In the records that follow, count each line where the string "weekday" occurs. Provide the total and no other text.
━━━ Information supplied
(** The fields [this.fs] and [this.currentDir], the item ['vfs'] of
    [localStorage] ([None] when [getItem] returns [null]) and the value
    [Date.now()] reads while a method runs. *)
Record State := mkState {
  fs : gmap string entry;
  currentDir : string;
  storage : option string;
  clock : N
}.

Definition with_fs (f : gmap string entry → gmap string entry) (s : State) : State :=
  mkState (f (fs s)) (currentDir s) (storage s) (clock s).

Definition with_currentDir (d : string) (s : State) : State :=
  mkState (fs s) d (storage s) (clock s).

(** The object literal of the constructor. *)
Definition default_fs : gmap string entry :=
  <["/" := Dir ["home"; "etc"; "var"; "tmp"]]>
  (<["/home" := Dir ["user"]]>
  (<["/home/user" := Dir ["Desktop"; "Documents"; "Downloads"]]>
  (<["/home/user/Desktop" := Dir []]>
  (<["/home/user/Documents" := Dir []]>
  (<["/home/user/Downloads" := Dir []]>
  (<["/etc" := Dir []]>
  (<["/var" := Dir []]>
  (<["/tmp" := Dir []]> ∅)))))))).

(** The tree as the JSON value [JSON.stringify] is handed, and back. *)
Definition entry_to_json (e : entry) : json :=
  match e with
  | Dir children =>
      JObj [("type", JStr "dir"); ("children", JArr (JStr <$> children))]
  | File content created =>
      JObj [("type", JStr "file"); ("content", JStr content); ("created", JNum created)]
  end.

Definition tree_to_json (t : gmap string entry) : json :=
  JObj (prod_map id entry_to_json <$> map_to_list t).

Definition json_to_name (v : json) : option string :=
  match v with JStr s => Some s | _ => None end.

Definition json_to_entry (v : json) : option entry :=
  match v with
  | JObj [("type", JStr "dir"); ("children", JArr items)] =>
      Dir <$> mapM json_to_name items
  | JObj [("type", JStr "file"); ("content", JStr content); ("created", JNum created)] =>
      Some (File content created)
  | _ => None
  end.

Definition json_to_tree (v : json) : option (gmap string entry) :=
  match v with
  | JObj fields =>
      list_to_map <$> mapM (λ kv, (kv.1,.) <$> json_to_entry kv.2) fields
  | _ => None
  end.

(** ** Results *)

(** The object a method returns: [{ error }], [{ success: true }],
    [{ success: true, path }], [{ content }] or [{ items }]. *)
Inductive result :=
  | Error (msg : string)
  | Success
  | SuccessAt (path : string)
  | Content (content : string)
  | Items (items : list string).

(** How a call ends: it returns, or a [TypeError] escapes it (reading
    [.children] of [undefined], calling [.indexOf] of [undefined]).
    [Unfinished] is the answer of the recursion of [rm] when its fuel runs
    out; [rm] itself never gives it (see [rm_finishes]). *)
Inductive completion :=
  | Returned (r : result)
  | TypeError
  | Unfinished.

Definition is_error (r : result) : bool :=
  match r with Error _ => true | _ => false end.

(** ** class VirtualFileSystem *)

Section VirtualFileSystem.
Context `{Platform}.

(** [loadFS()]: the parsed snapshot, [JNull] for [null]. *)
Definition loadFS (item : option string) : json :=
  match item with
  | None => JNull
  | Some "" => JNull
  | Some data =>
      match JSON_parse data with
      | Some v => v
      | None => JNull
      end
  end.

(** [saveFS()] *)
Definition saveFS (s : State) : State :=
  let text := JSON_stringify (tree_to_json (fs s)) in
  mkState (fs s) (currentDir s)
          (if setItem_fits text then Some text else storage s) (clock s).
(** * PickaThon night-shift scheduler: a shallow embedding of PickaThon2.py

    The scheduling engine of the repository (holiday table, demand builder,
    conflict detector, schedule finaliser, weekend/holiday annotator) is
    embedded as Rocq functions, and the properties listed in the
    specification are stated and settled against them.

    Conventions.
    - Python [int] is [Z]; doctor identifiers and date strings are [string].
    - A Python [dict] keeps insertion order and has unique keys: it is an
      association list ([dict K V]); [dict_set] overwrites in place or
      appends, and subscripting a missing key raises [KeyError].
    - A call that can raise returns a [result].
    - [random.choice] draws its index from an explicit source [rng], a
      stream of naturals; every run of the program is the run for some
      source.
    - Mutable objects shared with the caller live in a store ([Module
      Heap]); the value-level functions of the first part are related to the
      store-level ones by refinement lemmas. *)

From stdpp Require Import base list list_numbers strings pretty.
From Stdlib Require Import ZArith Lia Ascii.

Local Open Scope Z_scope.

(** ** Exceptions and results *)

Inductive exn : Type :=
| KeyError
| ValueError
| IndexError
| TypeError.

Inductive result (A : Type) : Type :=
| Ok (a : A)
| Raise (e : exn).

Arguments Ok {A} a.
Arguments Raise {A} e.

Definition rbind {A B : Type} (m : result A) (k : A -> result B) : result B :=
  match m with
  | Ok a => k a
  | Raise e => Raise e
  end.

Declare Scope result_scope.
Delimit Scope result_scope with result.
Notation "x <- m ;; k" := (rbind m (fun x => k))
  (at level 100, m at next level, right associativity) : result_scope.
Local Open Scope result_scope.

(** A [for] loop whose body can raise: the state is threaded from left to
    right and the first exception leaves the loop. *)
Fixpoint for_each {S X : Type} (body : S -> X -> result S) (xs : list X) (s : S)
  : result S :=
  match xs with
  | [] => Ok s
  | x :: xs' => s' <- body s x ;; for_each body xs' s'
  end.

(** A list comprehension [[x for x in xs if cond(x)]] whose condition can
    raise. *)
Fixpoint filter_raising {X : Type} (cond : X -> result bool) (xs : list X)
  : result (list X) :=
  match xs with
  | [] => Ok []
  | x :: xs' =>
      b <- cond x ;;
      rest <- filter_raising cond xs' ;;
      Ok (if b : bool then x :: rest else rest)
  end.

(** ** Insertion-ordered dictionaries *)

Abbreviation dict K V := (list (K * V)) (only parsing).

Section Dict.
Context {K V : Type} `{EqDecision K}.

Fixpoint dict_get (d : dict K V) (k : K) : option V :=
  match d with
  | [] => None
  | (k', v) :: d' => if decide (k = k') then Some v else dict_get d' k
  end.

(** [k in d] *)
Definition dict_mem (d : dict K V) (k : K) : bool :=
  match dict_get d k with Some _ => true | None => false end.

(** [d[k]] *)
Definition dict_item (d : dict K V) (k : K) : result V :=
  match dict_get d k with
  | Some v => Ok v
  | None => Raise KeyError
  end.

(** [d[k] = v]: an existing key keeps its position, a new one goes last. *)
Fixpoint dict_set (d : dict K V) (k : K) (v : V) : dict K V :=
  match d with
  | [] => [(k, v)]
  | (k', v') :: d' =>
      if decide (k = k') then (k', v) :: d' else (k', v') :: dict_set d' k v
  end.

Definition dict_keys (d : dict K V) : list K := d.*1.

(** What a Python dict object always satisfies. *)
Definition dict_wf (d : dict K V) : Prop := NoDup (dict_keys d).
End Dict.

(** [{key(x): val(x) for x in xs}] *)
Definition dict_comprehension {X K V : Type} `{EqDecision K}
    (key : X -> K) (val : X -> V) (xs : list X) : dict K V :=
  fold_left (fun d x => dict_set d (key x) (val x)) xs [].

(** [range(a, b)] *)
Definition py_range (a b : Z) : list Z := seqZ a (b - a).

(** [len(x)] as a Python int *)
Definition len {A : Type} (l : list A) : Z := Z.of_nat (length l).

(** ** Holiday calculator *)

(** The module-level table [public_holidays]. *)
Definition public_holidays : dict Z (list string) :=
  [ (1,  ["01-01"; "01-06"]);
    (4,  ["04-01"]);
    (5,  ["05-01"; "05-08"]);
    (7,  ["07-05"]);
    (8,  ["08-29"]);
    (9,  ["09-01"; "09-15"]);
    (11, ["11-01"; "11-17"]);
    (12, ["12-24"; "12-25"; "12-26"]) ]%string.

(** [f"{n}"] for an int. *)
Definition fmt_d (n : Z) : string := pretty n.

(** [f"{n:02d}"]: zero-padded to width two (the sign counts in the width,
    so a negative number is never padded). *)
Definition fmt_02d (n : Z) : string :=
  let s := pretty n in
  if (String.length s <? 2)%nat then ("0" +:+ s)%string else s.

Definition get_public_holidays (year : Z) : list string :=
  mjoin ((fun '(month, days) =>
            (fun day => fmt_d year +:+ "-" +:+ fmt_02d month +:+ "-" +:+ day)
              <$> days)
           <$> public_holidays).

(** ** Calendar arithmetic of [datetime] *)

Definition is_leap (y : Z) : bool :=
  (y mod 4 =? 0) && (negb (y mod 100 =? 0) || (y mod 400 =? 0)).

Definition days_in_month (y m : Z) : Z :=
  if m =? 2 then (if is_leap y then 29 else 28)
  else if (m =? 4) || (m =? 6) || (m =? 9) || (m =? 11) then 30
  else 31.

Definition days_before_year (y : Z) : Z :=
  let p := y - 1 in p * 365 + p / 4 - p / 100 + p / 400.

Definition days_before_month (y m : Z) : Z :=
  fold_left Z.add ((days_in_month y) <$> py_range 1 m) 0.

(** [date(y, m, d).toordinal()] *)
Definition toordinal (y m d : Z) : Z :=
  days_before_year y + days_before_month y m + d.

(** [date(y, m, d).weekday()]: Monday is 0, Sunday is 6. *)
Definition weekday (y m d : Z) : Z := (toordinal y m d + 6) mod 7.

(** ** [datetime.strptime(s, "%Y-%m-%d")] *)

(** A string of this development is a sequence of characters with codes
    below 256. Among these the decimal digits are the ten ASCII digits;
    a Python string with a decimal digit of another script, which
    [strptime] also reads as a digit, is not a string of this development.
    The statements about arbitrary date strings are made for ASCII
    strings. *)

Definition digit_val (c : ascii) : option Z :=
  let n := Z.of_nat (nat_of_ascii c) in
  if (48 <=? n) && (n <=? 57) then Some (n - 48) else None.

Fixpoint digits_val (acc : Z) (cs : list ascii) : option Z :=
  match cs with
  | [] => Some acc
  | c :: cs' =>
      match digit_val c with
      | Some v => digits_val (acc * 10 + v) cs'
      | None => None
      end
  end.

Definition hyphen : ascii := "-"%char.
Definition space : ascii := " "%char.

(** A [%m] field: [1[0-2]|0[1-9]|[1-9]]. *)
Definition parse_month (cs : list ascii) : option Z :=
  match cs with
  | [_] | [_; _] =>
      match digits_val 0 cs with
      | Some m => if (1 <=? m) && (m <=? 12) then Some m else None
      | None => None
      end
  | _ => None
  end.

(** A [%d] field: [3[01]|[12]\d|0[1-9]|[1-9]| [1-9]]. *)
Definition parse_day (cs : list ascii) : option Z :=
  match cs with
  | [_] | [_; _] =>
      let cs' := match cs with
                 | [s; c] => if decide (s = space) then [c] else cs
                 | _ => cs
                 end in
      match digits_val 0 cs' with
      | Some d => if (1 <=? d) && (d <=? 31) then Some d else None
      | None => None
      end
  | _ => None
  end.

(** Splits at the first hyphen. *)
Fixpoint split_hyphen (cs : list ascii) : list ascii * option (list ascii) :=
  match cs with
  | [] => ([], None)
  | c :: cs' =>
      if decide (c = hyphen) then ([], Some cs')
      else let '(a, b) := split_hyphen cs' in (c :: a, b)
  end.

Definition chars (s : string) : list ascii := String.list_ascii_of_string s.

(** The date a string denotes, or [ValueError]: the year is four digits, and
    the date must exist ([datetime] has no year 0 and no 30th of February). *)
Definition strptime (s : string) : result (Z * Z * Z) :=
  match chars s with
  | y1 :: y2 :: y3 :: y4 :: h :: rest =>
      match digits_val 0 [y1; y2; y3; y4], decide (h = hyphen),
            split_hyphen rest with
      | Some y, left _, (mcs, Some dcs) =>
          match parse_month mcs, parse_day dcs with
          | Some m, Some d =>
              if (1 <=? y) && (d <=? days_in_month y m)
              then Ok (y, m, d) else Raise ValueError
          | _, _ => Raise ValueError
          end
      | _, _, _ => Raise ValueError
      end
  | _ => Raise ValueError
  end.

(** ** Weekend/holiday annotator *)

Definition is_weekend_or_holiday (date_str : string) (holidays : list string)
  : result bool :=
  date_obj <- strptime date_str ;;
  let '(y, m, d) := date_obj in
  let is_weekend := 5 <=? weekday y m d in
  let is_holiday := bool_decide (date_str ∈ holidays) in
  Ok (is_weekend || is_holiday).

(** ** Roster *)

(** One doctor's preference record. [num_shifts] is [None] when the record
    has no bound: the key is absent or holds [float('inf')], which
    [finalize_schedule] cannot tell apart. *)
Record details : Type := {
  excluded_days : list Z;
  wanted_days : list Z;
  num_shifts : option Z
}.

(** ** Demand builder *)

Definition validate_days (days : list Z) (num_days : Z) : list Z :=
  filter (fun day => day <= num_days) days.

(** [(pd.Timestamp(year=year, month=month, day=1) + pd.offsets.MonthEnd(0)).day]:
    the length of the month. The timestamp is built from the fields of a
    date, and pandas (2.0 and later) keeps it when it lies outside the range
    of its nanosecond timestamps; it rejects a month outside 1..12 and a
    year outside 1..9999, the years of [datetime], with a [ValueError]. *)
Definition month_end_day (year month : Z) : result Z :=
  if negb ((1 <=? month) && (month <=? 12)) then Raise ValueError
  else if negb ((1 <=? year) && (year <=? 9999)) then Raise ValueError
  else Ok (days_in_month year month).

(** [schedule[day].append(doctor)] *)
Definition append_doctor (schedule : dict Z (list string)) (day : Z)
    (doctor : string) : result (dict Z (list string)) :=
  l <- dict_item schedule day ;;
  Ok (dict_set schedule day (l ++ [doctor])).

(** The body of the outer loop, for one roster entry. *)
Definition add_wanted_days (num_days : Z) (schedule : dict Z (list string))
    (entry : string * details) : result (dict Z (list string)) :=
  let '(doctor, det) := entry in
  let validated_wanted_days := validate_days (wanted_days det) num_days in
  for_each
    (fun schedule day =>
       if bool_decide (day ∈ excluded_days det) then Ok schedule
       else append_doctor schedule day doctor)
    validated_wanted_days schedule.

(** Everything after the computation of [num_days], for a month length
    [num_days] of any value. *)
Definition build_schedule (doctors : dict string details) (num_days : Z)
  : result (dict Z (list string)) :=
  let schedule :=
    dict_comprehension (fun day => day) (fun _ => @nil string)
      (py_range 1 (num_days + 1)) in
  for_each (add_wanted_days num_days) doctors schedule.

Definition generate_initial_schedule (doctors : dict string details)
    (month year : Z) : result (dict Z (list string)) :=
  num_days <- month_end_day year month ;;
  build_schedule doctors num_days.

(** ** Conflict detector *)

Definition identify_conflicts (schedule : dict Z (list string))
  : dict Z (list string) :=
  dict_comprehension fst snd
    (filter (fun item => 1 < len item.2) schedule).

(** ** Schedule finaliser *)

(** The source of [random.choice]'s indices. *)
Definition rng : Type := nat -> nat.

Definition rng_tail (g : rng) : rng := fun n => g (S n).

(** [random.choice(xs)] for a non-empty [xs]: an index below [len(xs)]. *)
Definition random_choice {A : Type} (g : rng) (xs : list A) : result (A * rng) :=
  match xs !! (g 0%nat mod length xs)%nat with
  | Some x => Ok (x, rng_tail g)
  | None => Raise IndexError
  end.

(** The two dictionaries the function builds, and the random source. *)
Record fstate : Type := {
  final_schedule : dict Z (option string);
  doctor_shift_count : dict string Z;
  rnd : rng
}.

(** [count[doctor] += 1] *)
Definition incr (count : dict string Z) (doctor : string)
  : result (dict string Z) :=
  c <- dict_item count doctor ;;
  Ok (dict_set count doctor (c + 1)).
━━━━━━
Response to this task = 3